(Stored data entries)
- - - -
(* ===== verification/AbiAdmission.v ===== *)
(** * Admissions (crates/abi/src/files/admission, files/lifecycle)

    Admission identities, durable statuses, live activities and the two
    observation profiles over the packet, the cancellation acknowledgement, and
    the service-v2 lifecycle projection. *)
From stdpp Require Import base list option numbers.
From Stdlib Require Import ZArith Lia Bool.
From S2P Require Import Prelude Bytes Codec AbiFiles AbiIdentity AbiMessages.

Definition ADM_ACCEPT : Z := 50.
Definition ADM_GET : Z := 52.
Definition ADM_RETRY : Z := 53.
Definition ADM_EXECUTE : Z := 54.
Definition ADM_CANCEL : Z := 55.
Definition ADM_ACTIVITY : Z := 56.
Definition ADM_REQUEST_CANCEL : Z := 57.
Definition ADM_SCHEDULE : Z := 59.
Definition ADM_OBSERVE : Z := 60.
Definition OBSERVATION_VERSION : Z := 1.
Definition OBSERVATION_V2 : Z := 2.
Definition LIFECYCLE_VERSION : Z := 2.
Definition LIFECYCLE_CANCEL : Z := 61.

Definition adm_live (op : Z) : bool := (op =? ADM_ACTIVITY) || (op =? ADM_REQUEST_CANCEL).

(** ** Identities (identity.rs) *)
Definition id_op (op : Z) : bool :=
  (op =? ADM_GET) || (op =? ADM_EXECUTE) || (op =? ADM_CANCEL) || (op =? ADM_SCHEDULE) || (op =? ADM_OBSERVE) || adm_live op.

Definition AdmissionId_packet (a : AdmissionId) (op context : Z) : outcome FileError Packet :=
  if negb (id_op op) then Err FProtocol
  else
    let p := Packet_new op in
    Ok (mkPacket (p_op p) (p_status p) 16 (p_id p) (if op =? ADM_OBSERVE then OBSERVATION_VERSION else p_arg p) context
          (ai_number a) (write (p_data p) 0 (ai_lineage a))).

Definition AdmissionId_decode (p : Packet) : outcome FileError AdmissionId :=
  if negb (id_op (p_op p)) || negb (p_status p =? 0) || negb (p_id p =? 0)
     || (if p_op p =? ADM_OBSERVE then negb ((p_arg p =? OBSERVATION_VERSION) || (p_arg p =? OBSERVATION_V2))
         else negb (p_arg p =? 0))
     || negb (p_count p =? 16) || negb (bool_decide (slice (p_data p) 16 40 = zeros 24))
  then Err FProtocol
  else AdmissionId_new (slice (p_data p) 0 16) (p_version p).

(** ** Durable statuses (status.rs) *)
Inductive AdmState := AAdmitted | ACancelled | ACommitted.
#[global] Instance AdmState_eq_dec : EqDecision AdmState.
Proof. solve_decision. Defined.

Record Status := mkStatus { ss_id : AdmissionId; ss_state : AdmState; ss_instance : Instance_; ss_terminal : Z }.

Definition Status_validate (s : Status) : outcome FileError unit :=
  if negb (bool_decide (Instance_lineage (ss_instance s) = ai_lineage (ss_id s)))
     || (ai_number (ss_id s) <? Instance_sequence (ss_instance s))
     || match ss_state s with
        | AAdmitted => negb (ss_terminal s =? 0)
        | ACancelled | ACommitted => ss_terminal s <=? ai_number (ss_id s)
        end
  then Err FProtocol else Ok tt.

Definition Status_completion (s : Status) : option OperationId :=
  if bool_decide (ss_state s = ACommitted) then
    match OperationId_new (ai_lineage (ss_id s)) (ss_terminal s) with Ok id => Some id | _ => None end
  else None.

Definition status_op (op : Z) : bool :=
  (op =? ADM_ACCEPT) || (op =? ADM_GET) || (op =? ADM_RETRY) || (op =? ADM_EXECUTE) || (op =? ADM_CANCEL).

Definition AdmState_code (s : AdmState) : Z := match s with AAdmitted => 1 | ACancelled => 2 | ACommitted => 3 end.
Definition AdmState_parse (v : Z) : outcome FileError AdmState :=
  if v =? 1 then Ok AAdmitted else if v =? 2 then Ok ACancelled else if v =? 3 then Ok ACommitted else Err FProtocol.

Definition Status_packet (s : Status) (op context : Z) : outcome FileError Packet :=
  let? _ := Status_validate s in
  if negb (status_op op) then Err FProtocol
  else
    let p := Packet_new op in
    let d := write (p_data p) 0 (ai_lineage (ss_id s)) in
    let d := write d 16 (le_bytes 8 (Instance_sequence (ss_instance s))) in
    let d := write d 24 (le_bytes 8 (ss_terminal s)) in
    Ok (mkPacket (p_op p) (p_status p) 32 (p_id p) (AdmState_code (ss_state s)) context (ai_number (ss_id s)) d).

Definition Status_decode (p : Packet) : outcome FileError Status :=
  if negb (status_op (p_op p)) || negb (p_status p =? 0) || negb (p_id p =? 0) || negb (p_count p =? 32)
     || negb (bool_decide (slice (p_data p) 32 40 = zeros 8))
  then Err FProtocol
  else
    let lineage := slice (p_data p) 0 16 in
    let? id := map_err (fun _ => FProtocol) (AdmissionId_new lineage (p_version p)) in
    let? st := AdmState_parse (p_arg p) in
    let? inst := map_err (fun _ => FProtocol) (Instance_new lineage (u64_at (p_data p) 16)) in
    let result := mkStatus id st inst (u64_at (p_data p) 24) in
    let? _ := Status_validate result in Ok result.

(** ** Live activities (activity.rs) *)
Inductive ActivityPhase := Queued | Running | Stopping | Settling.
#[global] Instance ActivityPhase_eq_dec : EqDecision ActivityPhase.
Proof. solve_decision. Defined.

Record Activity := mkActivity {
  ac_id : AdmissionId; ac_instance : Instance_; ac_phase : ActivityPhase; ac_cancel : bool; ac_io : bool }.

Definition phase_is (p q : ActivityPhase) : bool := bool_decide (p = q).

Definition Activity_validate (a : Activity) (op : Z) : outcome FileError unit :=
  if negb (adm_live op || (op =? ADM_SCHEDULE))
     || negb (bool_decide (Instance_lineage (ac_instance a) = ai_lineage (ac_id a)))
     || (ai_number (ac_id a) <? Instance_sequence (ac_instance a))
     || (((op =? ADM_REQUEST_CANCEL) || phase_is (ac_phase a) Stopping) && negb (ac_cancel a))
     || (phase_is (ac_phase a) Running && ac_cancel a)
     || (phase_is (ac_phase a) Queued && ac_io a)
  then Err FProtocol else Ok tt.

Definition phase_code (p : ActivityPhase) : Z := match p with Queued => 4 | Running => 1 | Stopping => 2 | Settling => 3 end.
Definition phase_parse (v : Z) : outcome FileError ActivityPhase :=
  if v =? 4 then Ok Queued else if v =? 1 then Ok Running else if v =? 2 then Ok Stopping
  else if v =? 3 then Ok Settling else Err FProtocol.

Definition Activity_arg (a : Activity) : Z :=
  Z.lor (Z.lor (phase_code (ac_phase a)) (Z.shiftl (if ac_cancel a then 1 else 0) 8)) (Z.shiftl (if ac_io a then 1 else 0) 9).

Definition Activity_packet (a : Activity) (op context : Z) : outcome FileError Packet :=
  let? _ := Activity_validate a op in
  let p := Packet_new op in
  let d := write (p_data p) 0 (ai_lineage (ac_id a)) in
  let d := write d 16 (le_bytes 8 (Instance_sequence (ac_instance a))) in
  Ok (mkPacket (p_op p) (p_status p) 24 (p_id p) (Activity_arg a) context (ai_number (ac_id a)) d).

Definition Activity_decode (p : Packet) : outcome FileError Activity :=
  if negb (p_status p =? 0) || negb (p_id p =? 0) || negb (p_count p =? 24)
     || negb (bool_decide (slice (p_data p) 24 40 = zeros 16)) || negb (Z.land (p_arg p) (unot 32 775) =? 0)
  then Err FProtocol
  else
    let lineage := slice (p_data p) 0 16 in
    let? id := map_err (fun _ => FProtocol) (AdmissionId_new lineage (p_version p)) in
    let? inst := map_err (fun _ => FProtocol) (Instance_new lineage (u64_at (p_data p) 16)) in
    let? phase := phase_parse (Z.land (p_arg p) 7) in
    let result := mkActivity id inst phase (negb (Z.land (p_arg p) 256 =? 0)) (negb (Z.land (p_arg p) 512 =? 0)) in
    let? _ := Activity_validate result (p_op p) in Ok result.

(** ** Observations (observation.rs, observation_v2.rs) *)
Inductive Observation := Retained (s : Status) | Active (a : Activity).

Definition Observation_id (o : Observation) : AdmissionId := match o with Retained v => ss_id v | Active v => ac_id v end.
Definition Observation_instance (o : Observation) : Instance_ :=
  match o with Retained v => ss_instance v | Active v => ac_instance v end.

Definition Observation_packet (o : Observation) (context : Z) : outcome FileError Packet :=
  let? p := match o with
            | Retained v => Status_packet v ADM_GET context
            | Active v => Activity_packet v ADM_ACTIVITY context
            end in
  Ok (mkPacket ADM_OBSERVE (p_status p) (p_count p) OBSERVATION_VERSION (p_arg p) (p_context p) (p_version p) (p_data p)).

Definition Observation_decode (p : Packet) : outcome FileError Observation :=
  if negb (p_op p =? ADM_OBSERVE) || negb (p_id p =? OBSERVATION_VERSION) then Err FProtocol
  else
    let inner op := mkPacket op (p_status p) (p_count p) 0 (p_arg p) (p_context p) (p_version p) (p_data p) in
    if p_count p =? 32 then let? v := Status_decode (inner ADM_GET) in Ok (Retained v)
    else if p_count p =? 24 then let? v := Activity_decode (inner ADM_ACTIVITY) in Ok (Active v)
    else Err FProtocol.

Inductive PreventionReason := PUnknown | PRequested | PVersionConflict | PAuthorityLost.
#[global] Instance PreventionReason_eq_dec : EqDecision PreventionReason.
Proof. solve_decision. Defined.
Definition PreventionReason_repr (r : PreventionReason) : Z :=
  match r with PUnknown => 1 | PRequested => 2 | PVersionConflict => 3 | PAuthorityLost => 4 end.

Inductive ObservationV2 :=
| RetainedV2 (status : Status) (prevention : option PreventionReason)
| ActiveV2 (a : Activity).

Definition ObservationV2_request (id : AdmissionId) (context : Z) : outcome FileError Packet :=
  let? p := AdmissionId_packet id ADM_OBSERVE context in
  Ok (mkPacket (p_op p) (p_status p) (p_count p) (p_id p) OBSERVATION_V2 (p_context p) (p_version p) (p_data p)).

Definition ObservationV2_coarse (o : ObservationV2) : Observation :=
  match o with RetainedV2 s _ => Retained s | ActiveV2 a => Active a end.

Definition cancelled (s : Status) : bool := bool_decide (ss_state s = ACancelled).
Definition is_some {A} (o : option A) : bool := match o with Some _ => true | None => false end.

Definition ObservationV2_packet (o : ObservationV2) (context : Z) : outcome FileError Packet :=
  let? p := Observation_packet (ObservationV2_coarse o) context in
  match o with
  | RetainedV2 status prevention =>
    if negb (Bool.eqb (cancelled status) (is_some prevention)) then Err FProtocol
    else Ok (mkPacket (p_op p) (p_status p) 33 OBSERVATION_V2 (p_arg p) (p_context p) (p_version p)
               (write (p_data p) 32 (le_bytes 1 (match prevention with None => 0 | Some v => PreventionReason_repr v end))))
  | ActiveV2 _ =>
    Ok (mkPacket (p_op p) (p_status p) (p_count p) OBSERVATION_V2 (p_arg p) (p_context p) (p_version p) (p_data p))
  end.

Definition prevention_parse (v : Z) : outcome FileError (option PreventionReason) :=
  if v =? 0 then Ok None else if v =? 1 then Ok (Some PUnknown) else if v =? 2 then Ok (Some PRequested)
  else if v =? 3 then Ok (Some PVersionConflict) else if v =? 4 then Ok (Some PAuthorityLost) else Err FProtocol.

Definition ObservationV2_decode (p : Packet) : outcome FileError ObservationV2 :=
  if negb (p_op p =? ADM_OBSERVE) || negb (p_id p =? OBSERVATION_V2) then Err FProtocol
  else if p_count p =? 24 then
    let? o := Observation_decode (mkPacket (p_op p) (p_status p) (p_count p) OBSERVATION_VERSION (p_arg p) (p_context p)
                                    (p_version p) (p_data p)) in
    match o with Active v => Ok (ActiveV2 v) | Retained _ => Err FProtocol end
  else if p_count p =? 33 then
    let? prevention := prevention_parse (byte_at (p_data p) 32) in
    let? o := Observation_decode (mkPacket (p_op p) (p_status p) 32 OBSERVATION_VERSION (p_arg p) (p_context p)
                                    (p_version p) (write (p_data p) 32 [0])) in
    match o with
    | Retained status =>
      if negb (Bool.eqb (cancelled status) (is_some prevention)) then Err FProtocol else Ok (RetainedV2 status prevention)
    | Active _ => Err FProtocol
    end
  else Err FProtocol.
- - - -
### Task
After locating the line holding "(** ** Observations" above, output exactly that line and every line after it through the line holding "Definition cancelled (s". Include nothing else.

### Exercise solution
(** ** Observations (observation.rs, observation_v2.rs) *)
Inductive Observation := Retained (s : Status) | Active (a : Activity).

Definition Observation_id (o : Observation) : AdmissionId := match o with Retained v => ss_id v | Active v => ac_id v end.
Definition Observation_instance (o : Observation) : Instance_ :=
  match o with Retained v => ss_instance v | Active v => ac_instance v end.

Definition Observation_packet (o : Observation) (context : Z) : outcome FileError Packet :=
  let? p := match o with
            | Retained v => Status_packet v ADM_GET context
            | Active v => Activity_packet v ADM_ACTIVITY context
            end in
  Ok (mkPacket ADM_OBSERVE (p_status p) (p_count p) OBSERVATION_VERSION (p_arg p) (p_context p) (p_version p) (p_data p)).

Definition Observation_decode (p : Packet) : outcome FileError Observation :=
  if negb (p_op p =? ADM_OBSERVE) || negb (p_id p =? OBSERVATION_VERSION) then Err FProtocol
  else
    let inner op := mkPacket op (p_status p) (p_count p) 0 (p_arg p) (p_context p) (p_version p) (p_data p) in
    if p_count p =? 32 then let? v := Status_decode (inner ADM_GET) in Ok (Retained v)
    else if p_count p =? 24 then let? v := Activity_decode (inner ADM_ACTIVITY) in Ok (Active v)
    else Err FProtocol.

Inductive PreventionReason := PUnknown | PRequested | PVersionConflict | PAuthorityLost.
#[global] Instance PreventionReason_eq_dec : EqDecision PreventionReason.
Proof. solve_decision. Defined.
Definition PreventionReason_repr (r : PreventionReason) : Z :=
  match r with PUnknown => 1 | PRequested => 2 | PVersionConflict => 3 | PAuthorityLost => 4 end.

Inductive ObservationV2 :=
| RetainedV2 (status : Status) (prevention : option PreventionReason)
| ActiveV2 (a : Activity).

Definition ObservationV2_request (id : AdmissionId) (context : Z) : outcome FileError Packet :=
  let? p := AdmissionId_packet id ADM_OBSERVE context in
  Ok (mkPacket (p_op p) (p_status p) (p_count p) (p_id p) OBSERVATION_V2 (p_context p) (p_version p) (p_data p)).

Definition ObservationV2_coarse (o : ObservationV2) : Observation :=
  match o with RetainedV2 s _ => Retained s | ActiveV2 a => Active a end.

Definition cancelled (s : Status) : bool := bool_decide (ss_state s = ACancelled).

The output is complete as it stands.